Lemma block_reason_None lib h p :
  block_reason lib h p = None -> exists info status n, unblocked lib h p info status n.
Proof.
  unfold block_reason, distributionBlockReason. intros H.
  destruct (negb (fp_mounted p)); [done|]. destruct (negb (fh_isConnected h)); [done|].
  destruct (negb (isManagerOwner _ _) && _) eqn:Hrole; [done|].
  destruct (adminInfo p) as [info|] eqn:Hinfo; [|done]. destruct (negb (present _)); [done|].
  destruct (_ || _) eqn:Htot; [done|]. destruct (Nat.ltb 0 _) eqn:Hempty; [done|].
  destruct (ai_treasuryStatusError info); [done|]. destruct (ai_treasuryStatus info) as [status|] eqn:Hstatus; [|done].
  destruct (ts_paused status) eqn:Hpaused; [done|]. unfold amount_block_reason in H.
  destruct (parsedRewardAmount lib p) as [n|] eqn:Hn; [|done].
  destruct (n <=? 0) eqn:H0; [done|]. destruct (ts_rewardBalance status <? n) eqn:H1; [done|].
  destruct (ts_approvedSpendRemaining status <? n) eqn:H2; [done|].
  destruct (from_option _ _ _) eqn:H3; [done|]. destruct (Z.quot _ _ <=? 0) eqn:H4; [done|].
  exists info, status, n. bool_solve. split; try done; try lia.
  - apply andb_false_iff in Hrole as [Hr|Hr]; bool_solve; [by left|by right].
  - intros farm. apply keep_none. apply Nat.ltb_ge in Hempty. unfold emptyWeightedFarms in Hempty. lia.
  - unfold dailySpendRemaining in H3. cbn [mbind option_bind] in H3. rewrite Hstatus in H3.
    destruct (Z.leb_spec (ts_dailySpendCap status) 0); [by left|right]. cbn [from_option] in H3.
    destruct (Z.ltb_spec (ts_spentToday status) (ts_dailySpendCap status)); bool_solve; lia.
Qed.

Section press.
Variable wd : farm_world.
Variable lib : admin_libraries.
Variable h : farm_hooks.
Variable p : farm_page.

Lemma result_quiet modal : quiet (onResult modal).
Proof. apply wallet_quiet_set. Qed.

Lemma admin_load_quiet background : quiet (loadAdminData wd lib h p background).
Proof.
  unfold loadAdminData. destruct (nonempty_text (managerAddress lib h)); [|apply wallet_quiet_set].
  destruct (nonempty_text (factoryAddress lib h)); [|apply wallet_quiet_set].
  destruct (_ || _); [apply wallet_quiet_set|]. apply wallet_quiet_bind; [apply wallet_quiet_set|]. intros _.
  apply wallet_quiet_bind; [by apply wallet_quiet_ask|]. intros reply. apply wallet_quiet_set.
Qed.

Lemma runner_sends action title t : fh_publicClient h = true -> sends t (runTransaction wd lib h p action title t).
Proof.
  intros Hc s. unfold runTransaction. rewrite Hc. cbn [negb]. unfold act_bind at 1, set_page, update. cbv beta.
  eapply (wallet_sent_trans s (on_page (setActiveAction (Some action)) s) _ [] [t]).
  - apply wallet_sent_page, wallet_sent_refl.
  - unfold act_finally. apply wallet_sent_page. apply sends_catch; [|intros e; apply result_quiet].
    apply sends_then. intros hash. apply wallet_quiet_bind; [by apply wallet_quiet_ask|]. intros receipt.
    apply wallet_quiet_bind; [apply result_quiet|]. intros _. apply admin_load_quiet.
Qed.

Lemma runner_ends action title t s :
  snd (runTransaction wd lib h p action title t s) = Ok tt /\
  (fh_publicClient h = true -> fp_activeAction (ws_page (fst (runTransaction wd lib h p action title t s))) = None).
Proof.
  unfold runTransaction. destruct (fh_publicClient h); [|done]. cbn [negb]. unfold act_bind at 1, set_page at 1, update at 1. cbv beta.
  unfold act_finally. cbn [fst snd]. split; [|done]. unfold act_catch.
  by destruct (run_body wd lib h p title t _) as [s' [[]|e]].
Qed.

Lemma runner_idle action title t : fh_publicClient h = false -> quiet (runTransaction wd lib h p action title t).
Proof. intros Hc. unfold runTransaction. rewrite Hc. apply result_quiet. Qed.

--- --- ---

Within the entries above, find the string "runTransaction" and return each line that holds it.

PROBLEM SOLUTION:
Lemma runner_sends action title t : fh_publicClient h = true -> sends t (runTransaction wd lib h p action title t).
  intros Hc s. unfold runTransaction. rewrite Hc. cbn [negb]. unfold act_bind at 1, set_page, update. cbv beta.
  snd (runTransaction wd lib h p action title t s) = Ok tt /\
  (fh_publicClient h = true -> fp_activeAction (ws_page (fst (runTransaction wd lib h p action title t s))) = None).
  unfold runTransaction. destruct (fh_publicClient h); [|done]. cbn [negb]. unfold act_bind at 1, set_page at 1, update at 1. cbv beta.
Lemma runner_idle action title t : fh_publicClient h = false -> quiet (runTransaction wd lib h p action title t).
Proof. intros Hc. unfold runTransaction. rewrite Hc. apply result_quiet. Qed.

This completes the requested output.